At this stage, should this legislation go through, it is unclear whether there is sufficient protection for young parents and consideration of their special needs. For example, when a teen appeals the suspension of their payment, will they receive an automatic payment pending review? They should. Will Centrelink staff receive specialised training in engaging with young parents? Will Centrelink address the specific issues that so strongly alienate young parents from the system and address the barriers to their participation in the system? Will they be able to understand the requests for special consideration or appeals, even if a young person does not use the correct terminology? In these instances, you are dealing with a group of people who have the least experience in dealing with the social security system.

We are also concerned about the risk of domestic violence and the impact that this can have. We already know that there is a very poor application rate for exemptions due to domestic violence. I think it is around three per cent. We are concerned that in the broader community there is a lack of engagement with and understanding of how to apply for an exemption due to domestic violence.

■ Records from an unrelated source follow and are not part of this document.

(* ===== verification/Filter.v ===== *)
(** * The socket filter (ndL_configure_filter of src/iface.c)

    The filter is a classic BPF program: a list of instructions for a machine
    with an accumulator, an index register and a scratch memory, run on every
    frame before the daemon sees it.  The program below is the one in the
    source; [bpf_run] is the instruction set it uses, as the BPF manual defines
    it (loads are big-endian, a load outside the frame ends the run with 0, a
    jump is relative to the next instruction). *)
From S2P Require Import Prelude Addr World Monad Packet.

Inductive bpf_insn :=
  (** [BPF_LD + BPF_H + BPF_ABS], [BPF_LD + BPF_B + BPF_ABS], [BPF_LD + BPF_B + BPF_IND] *)
  | LD_H_ABS (k : Z) | LD_B_ABS (k : Z) | LD_B_IND (k : Z)
  (** [BPF_LDX + BPF_W + BPF_IMM], [BPF_ST], [BPF_LD + BPF_MEM] *)
  | LDX_IMM (k : Z) | ST (k : nat) | LD_MEM (k : nat)
  (** [BPF_ALU] with [BPF_MUL + BPF_K], [BPF_ADD + BPF_K], [BPF_ADD + BPF_X]; [BPF_MISC + BPF_TAX] *)
  | ALU_MUL_K (k : Z) | ALU_ADD_K (k : Z) | ALU_ADD_X | TAX
  (** [BPF_JMP + BPF_JEQ + BPF_K], [BPF_RET + BPF_K] *)
  | JEQ (k : Z) (jt jf : nat) | RET (k : Z).

Record bpf_state := mk_bpf { b_pc : nat; b_A : Z; b_X : Z; b_mem : list Z }.

Inductive bpf_result := Next (s : bpf_state) | Verdict (k : Z).

Definition bpf_load (f : list Z) (s : bpf_state) (v : option Z) : bpf_result :=
  match v with
  | Some a => Next (mk_bpf (S (b_pc s)) a (b_X s) (b_mem s))
  | None => Verdict 0
  end.

Definition bpf_step (f : list Z) (i : bpf_insn) (s : bpf_state) : bpf_result :=
  match i with
  | LD_H_ABS k => bpf_load f s (rd16 f k)
  | LD_B_ABS k => bpf_load f s (rd8 f k)
  | LD_B_IND k => bpf_load f s (rd8 f (wrap32 (b_X s + k)))
  | LDX_IMM k => Next (mk_bpf (S (b_pc s)) (b_A s) k (b_mem s))
  | ST k => Next (mk_bpf (S (b_pc s)) (b_A s) (b_X s) (<[k := b_A s]> (b_mem s)))
  | LD_MEM k => Next (mk_bpf (S (b_pc s)) (nth k (b_mem s) 0) (b_X s) (b_mem s))
  | ALU_MUL_K k => Next (mk_bpf (S (b_pc s)) (wrap32 (b_A s * k)) (b_X s) (b_mem s))
  | ALU_ADD_K k => Next (mk_bpf (S (b_pc s)) (wrap32 (b_A s + k)) (b_X s) (b_mem s))
  | ALU_ADD_X => Next (mk_bpf (S (b_pc s)) (wrap32 (b_A s + b_X s)) (b_X s) (b_mem s))
  | TAX => Next (mk_bpf (S (b_pc s)) (b_A s) (b_A s) (b_mem s))
  | JEQ k jt jf =>
      Next (mk_bpf (S (b_pc s + (if b_A s =? k then jt else jf))) (b_A s) (b_X s) (b_mem s))
  | RET k => Verdict k
  end.

(** Jumps only go forward, so a run takes at most as many steps as there are
    instructions; falling off the program would be [None]. *)
Fixpoint bpf_run (fuel : nat) (prog : list bpf_insn) (f : list Z) (s : bpf_state) : option Z :=
  match fuel with
  | O => None
  | S fuel =>
      match prog !! b_pc s with
      | None => None
      | Some i =>
          match bpf_step f i s with
          | Next s => bpf_run fuel prog f s
          | Verdict k => Some k
          end
      end
  end.

Definition ndL_filter : list bpf_insn := [
  (* Load P->ether_type into A. *)
  LD_H_ABS 12;
  (* Drop packet if A != ETHERTYPE_IPV6. *)
  JEQ ETHERTYPE_IPV6 0 17;
  (* Load next header offset into X. *)
  LDX_IMM (ETH_LEN + IP6_LEN);
  (* Load P->ip6_nxt. *)
  LD_B_ABS (ETH_LEN + 6);
  (* Skip if A != IPPROTO_HOPOPTS. *)
  JEQ IPPROTO_HOPOPTS 0 8;
  (* Load X->ip6h_nxt into A; save it; load ip6h_len; multiply by 8; add 8; add X; copy to X. *)
  LD_B_IND 0; ST 0; LD_B_IND 1; ALU_MUL_K 8; ALU_ADD_K 8; ALU_ADD_X; TAX;
  (* Load [0(nxt)] into A. *)
  LD_MEM 0;
  (* Fail if A != IPPROTO_ICMPV6. *)
  JEQ IPPROTO_ICMPV6 0 5;
  (* Load X->icmp6_type into A. *)
  LD_B_IND 0;
  JEQ ND_NEIGHBOR_SOLICIT 4 0;
  JEQ ND_NEIGHBOR_ADVERT 3 0;
  JEQ MLD_LISTENER_QUERY 2 0;
  JEQ MLD_LISTENER_REPORT 1 0;
  (* Drop packet. *)
  RET 0;
  (* Keep packet. *)
  RET 0xffffffff].

Definition filter_verdict (f : list Z) : option Z :=
  bpf_run (length ndL_filter) ndL_filter f (mk_bpf 0 0 0 (replicate 16 0)).

(** ** Specification *)

(** The ICMPv6 types the daemon handles. *)
Definition nd_type (ty : Z) : bool :=
  (ty =? ND_NEIGHBOR_SOLICIT) || (ty =? ND_NEIGHBOR_ADVERT) ||
  (ty =? MLD_LISTENER_QUERY) || (ty =? MLD_LISTENER_REPORT).

(** The tail of the program, from the test for ICMPv6 on. *)
Definition keep_icmp6 (f : list Z) (nxt x : Z) : bool :=
  (nxt =? IPPROTO_ICMPV6) && match rd8 f x with Some ty => nd_type ty | None => false end.

(** The frames the program is meant to keep. *)
Definition filter_spec (f : list Z) : bool :=
  match rd16 f 12, rd8 f (ETH_LEN + 6) with
  | Some ether_type, Some nxt =>
      (ether_type =? ETHERTYPE_IPV6) &&
      if nxt =? IPPROTO_HOPOPTS then
        match rd8 f MSG_LEN, rd8 f (MSG_LEN + 1) with
        | Some hnxt, Some hlen => keep_icmp6 f hnxt (MSG_LEN + (8 + 8 * hlen))
        | _, _ => false
        end
      else keep_icmp6 f nxt MSG_LEN
  | _, _ => false
  end.

Definition verdict (keep : bool) : Z := if keep then 0xffffffff else 0.

(** ** Lemmas *)

Lemma bpf_run_next fuel prog f s i s' :
  prog !! b_pc s = Some i → bpf_step f i s = Next s' →
  bpf_run (S fuel) prog f s = bpf_run fuel prog f s'.
Proof. intros Hi Hs. cbn [bpf_run]. by rewrite Hi, Hs. Qed.

Lemma bpf_run_verdict fuel prog f s i k :
  prog !! b_pc s = Some i → bpf_step f i s = Verdict k → bpf_run (S fuel) prog f s = Some k.
Proof. intros Hi Hs. cbn [bpf_run]. by rewrite Hi, Hs. Qed.

(** Executes one instruction; a load or a test on the data is resolved by the
    hypothesis about it. *)
Ltac bpf_exec :=
  cbn [bpf_step bpf_load b_A b_X b_pc b_mem];
  first [match goal with H : _ = _ |- _ => rewrite H; reflexivity end|reflexivity].
Ltac bpf_next := erewrite bpf_run_next; [|reflexivity|bpf_exec].
Ltac bpf_end := eapply bpf_run_verdict; [reflexivity|bpf_exec].

(** Running from instruction 13 on, with the next header in A and the offset of
    the ICMPv6 header in X. *)
Lemma filter_tail f nxt x mem fuel :
  0 ≤ x < 2 ^ 31 →
  bpf_run (8 + fuel) ndL_filter f (mk_bpf 13 nxt x mem) = Some (verdict (keep_icmp6 f nxt x)).
Proof.
  intros Hx. unfold keep_icmp6. cbn [Nat.add].
  assert (wrap32 (x + 0) = x) as Hw.
  { rewrite Z.add_0_r, wrap32_small by (unfold is_u32, u32_max; lia). done. }
  destruct (nxt =? IPPROTO_ICMPV6) eqn:Hn; bpf_next; [|bpf_end].
  destruct (rd8 f x) as [ty|] eqn:Hty; rewrite <- Hw in Hty; [bpf_next|bpf_end].
  unfold nd_type.
  destruct (ty =? ND_NEIGHBOR_SOLICIT) eqn:H1; bpf_next; [bpf_end|].
  destruct (ty =? ND_NEIGHBOR_ADVERT) eqn:H2; bpf_next; [bpf_end|].
  destruct (ty =? MLD_LISTENER_QUERY) eqn:H3; bpf_next; [bpf_end|].
  destruct (ty =? MLD_LISTENER_REPORT) eqn:H4; bpf_next; bpf_end.
Qed.

(** Skipping the hop-by-hop header, instructions 5 to 12. *)
Lemma filter_hopopts f mem fuel a :
  Forall is_u8 f →
  bpf_run (8 + (8 + fuel)) ndL_filter f (mk_bpf 5 a (ETH_LEN + IP6_LEN) (0 :: mem)) =
  Some (verdict match rd8 f MSG_LEN, rd8 f (MSG_LEN + 1) with
                | Some hnxt, Some hlen => keep_icmp6 f hnxt (MSG_LEN + (8 + 8 * hlen))
                | _, _ => false
                end).
Proof.
  intros Hf.
  assert (wrap32 (ETH_LEN + IP6_LEN + 0) = MSG_LEN) as Hw0 by reflexivity.
  assert (wrap32 (ETH_LEN + IP6_LEN + 1) = MSG_LEN + 1) as Hw1 by reflexivity.
  destruct (rd8 f MSG_LEN) as [hnxt|] eqn:Hn; rewrite <- Hw0 in Hn;
    cbn [Nat.add]; [do 2 bpf_next|bpf_end].
  destruct (rd8 f (MSG_LEN + 1)) as [hlen|] eqn:Hh; rewrite <- Hw1 in Hh;
    [|clear Hn; bpf_end].
  pose proof (rd8_u8 _ _ _ Hf Hh) as Hu8. unfold is_u8, u8_max in Hu8. clear Hn.
  do 6 bpf_next. cbn [b_A b_X b_pc b_mem].
  assert (wrap32 (wrap32 (wrap32 (hlen * 8) + 8) + (ETH_LEN + IP6_LEN)) = MSG_LEN + (8 + 8 * hlen))
    as -> by (unfold wrap32, u32_max, ETH_LEN, IP6_LEN, MSG_LEN; zlia).
  apply (filter_tail f hnxt _ _ fuel). unfold MSG_LEN. lia.
Qed.

Lemma filter_verdict_spec f :
  Forall is_u8 f → filter_verdict f = Some (verdict (filter_spec f)).
Proof.
  intros Hf. unfold filter_verdict, filter_spec.
  change (length ndL_filter) with (S (S (S (S (S (8 + (8 + 0))))))).
  destruct (rd16 f 12) as [et|] eqn:Het; [bpf_next|bpf_end]. clear Het.
  destruct (et =? ETHERTYPE_IPV6) eqn:He; bpf_next; clear He.
  2: { destruct (rd8 f (ETH_LEN + 6)); bpf_end. }
  bpf_next. destruct (rd8 f (ETH_LEN + 6)) as [nxt|] eqn:Hnx; [bpf_next|bpf_end]. clear Hnx.
  destruct (nxt =? IPPROTO_HOPOPTS) eqn:Hh; bpf_next; clear Hh; cbn [andb].
  - by apply filter_hopopts.
  - by apply (filter_tail f nxt MSG_LEN _ 8).
Qed.

(** Every frame the receive path acts on has passed the filter. *)
Lemma handled_frame_kept {BO : ByteOrder} f r :
  parse_frame f = Some r → r ≠ RxDrop → filter_spec f = true.
Proof.
  intros Hp Hr. destruct (parse_frame_inv f r Hp Hr) as (Het & i & Hoff & _ & Hty).
  unfold filter_spec. rewrite Het, Z.eqb_refl. cbn [andb].
  assert (∃ ty, rd8 f (MSG_LEN + i) = Some ty ∧ nd_type ty = true) as (ty & Hrd & Hnd).
  { destruct Hty as [[-> _]|[[-> _]|[[-> _]|[-> _]]]]; eexists; done. }
  destruct Hoff as [[-> ->]|(-> & -> & hlen & -> & ->)].
  - rewrite Z.add_0_r in Hrd. change (IPPROTO_ICMPV6 =? IPPROTO_HOPOPTS) with false.
    unfold keep_icmp6. by rewrite Hrd.
  - change (IPPROTO_HOPOPTS =? IPPROTO_HOPOPTS) with true. unfold keep_icmp6. by rewrite Hrd.
Qed.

For this particular group of young people, knowledge of that particular exemption is guaranteed to be even poorer.

What will happen to participants if they move outside the trial sites? Will they continue to be subject to the requirements of the trial where there is no guarantee they will be able to access the various supports that this program purports to put in place? What will happen to those people? One of the trial sites for the income management process is Kwinana in Western Australia. We know that in that area the government could not get enough participants and had to expand it virtually across the whole of metropolitan Perth. Will we see teen mums moving away from the trial sites and further away from any family support that they may have? If the case management proves to be adequate and we see them moving away from that, will they still be subject to this? I am looking forward to these questions being addressed by the minister in the summing up.